Doctor’s notes; every time one goes to see an Expert, one is told, bring a copy of your notes. These notes are never read, never found again, never asked for at the research center where the Expert practices. I have reached a point in my disease, when I carry with me all relevant notes and have them copied if they are required. Technology could solve this problem, flash memory sticks would hold lifetime notes, but then that would be a Big Brother thin end of the wedge situation. It is coming though, cost effectiveness is king.

I believe if one has CLL the only way to deal with the disease is to consult with an Expert, no matter how remote he is from one’s domicile. The Expert has the knowledge and the necessary Research Lab. They also have what is most important for the patient, Logical Answers.
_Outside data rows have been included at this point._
(** * OpenPBS client library: connector, deferred scheduler reply,
      job-credential decoding and stage-name parsing

    A shallow embedding of

    - [src/lib/Libcmds/cnt2mom.c]        ([pbs_connect2mom], [cnt2mom]),
    - [src/lib/Libifl/pbsD_defschreply.c] ([pbs_defschreply]),
    - [src/lib/Libifl/dec_JobCred.c]      ([decode_DIS_JobCred]),
    - [src/lib/Libcmds/parse_stage.c]     ([parse_stage_name],
                                           [parse_stage_list]),
    - [src/cmds/qdisable.c]               ([main], [execute]),

    followed by the properties established about them.

    The two IFL routines work on process-wide state (the connection table,
    [pbs_errno], [errno]) and call into libc, into the DIS layer and into the
    client thread layer.  The process-wide state is the record [world]; the
    routines are written in a small state monad over it.  Every call that
    leaves the translated files is logged in [trace] and answered by an
    arbitrary function [respond] of the current world, so that a statement
    proved here holds whatever the collaborators answer. *)

From Stdlib Require Import ZArith Lia String Ascii List Bool.
From stdpp Require Import base list.
Import ListNotations.

Local Open Scope string_scope.
Local Open Scope list_scope.
Local Open Scope Z_scope.

(** ** Constants that come from headers outside the translated files *)

Class Headers := {
  NCONNECTS : nat;                  (* libpbs.h: size of [connection] *)
  PBSE_IVALREQ : Z;                 (* pbs_error.h *)
  PBSE_BADHOST : Z;
  PBSE_SYSTEM : Z;
  PBSE_PROTOCOL : Z;
  PBSE_NOCONNECTS : Z;
  PBS_DIS_TCP_TIMEOUT_VLONG : Z;    (* dis.h *)
  PBS_BATCH_DefSchReply : Z;        (* batch request type *)
  pbs_current_user : string;
  dis_emsg : Z -> string;           (* dis.h: message table indexed by DIS code *)
  htons : Z -> Z;                   (* host to network byte order *)
  MAXPATHLEN : nat;                 (* sys/param.h *)
  PBS_MAXSERVERNAME : nat;          (* pbs_ifl.h *)
}.

(** [DIS_SUCCESS(0)], as the header comment of [decode_DIS_JobCred] gives it. *)
Definition DIS_SUCCESS : Z := 0.

(** ** Process-wide state *)

(** [struct connect_handle]: the fields the translated files read and write. *)
Record connect_handle := mk_handle {
  ch_inuse : Z;
  ch_errno : Z;
  ch_socket : Z;
  ch_errtxt : option string;        (* [None] is the null pointer *)
}.

Inductive ai_family_t := AF_UNSPEC | AF_INET | AF_INET6 | AF_OTHER (n : Z).
Inductive socktype_t := SOCK_STREAM | SOCK_DGRAM.
Inductive protocol_t := IPPROTO_IP | IPPROTO_TCP.

Record sockaddr_in := mk_sockaddr { sin_addr : Z; sin_port : Z }.

Record addrinfo := mk_addrinfo {
  ai_family : ai_family_t;
  ai_socktype : socktype_t;
  ai_protocol : protocol_t;
  ai_addr : sockaddr_in;
}.

(** Calls that leave the translated files, with their arguments. *)
Inductive call :=
| C_init_thread_context
| C_loadconf (reload : Z)
| C_lock_conntable
| C_unlock_conntable
| C_init_connect_context (conn : nat)
| C_lock_connection (c : nat)
| C_unlock_connection (c : nat)
| C_getaddrinfo (node : string) (hints : addrinfo)
| C_freeaddrinfo
| C_socket (domain : ai_family_t) (type : socktype_t) (protocol : Z)
| C_connect (sd : Z) (addr : sockaddr_in)
| C_close (sd : Z)
| C_strdup (s : string)
| C_DIS_tcp_setup (sock : Z)
| C_encode_DIS_ReqHdr (sock : Z) (reqt : Z) (user : string)
| C_diswui (sock : Z) (value : Z)
| C_diswsi (sock : Z) (value : Z)
| C_diswst (sock : Z) (value : string)
| C_encode_DIS_ReqExtend (sock : Z) (extend : option string)
| C_DIS_tcp_wflush (sock : Z)
| C_PBSD_rdrpy (c : nat)
| C_PBSD_FreeReply.

(** What a collaborator hands back.  Each wrapper below uses the fields
    its C prototype has and ignores the others. *)
Record response := mk_response {
  r_rc : Z;                       (* the returned int *)
  r_errno : Z;                    (* the error number it leaves behind *)
  r_port : Z;                     (* [pbs_loadconf]: the MoM service port *)
  r_addrs : list addrinfo;        (* [getaddrinfo]: the result list *)
  r_text : option string;         (* [PBSD_rdrpy]: the reply text, if any *)
}.

(** One logged call: what was called and what came back. *)
Definition event : Type := call * response.

Record world := mk_world {
  connection : list connect_handle;      (* [connection[NCONNECTS]] *)
  pbs_errno : Z;
  errno : Z;
  pbs_tcp_timeout : Z;
  mom_service_port : Z;                  (* [pbs_conf.mom_service_port] *)
  trace : list event;                    (* oldest first *)
}.


Class Collaborators := respond : world -> call -> response.

Definition set_connection (t : list connect_handle) (w : world) : world :=
  mk_world t (pbs_errno w) (errno w) (pbs_tcp_timeout w) (mom_service_port w) (trace w).
Definition set_pbs_errno (e : Z) (w : world) : world :=
  mk_world (connection w) e (errno w) (pbs_tcp_timeout w) (mom_service_port w) (trace w).
Definition set_errno (e : Z) (w : world) : world :=
  mk_world (connection w) (pbs_errno w) e (pbs_tcp_timeout w) (mom_service_port w) (trace w).
Definition set_pbs_tcp_timeout (t : Z) (w : world) : world :=
  mk_world (connection w) (pbs_errno w) (errno w) t (mom_service_port w) (trace w).
Definition set_mom_service_port (p : Z) (w : world) : world :=
  mk_world (connection w) (pbs_errno w) (errno w) (pbs_tcp_timeout w) p (trace w).
Definition log (e : event) (w : world) : world :=
  mk_world (connection w) (pbs_errno w) (errno w) (pbs_tcp_timeout w)
           (mom_service_port w) (trace w ++ [e]).

(** ** The state monad *)

Definition M (A : Type) : Type := world -> A * world.

Definition ret {A} (a : A) : M A := fun w => (a, w).
Definition bind {A B} (m : M A) (k : A -> M B) : M B :=
  fun w => let (a, w') := m w in k a w'.
Definition gets {A} (f : world -> A) : M A := fun w => (f w, w).
Definition modify (f : world -> world) : M unit := fun w => (tt, f w).

Declare Scope pbs_scope.
Delimit Scope pbs_scope with pbs.
Notation "x <- m ;; k" := (bind m (fun x => k))
  (at level 100, m at level 99, k at level 200, right associativity) : pbs_scope.
Notation "m ;;; k" := (bind m (fun _ => k))
  (at level 100, k at level 200, right associativity) : pbs_scope.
Exiled in mainstream said...

Ah, the old ghost patients. Interestingly there was an 8% inflation of patients in the NHS in 1990, but unevenly across the country and much higher in areas with large numbers of young people (being much more mobile populations and much less likely to reregister with GPs on moving). I remember Brighton having a ridiculously high population when compared with ONS data.

lf8364 said...

Dr. Hamblin,

Very interesting thoughts! I am in the hematology/oncology field. It seems that people are moving away from ZAP-70 for CLL prognosis and revisiting the IgVH mutation analysis. Do you happen to know any US labs offering the test? They seem to be very hard to find... Thanks

Terry Hamblin said...

I understand that Genzyme offer this service.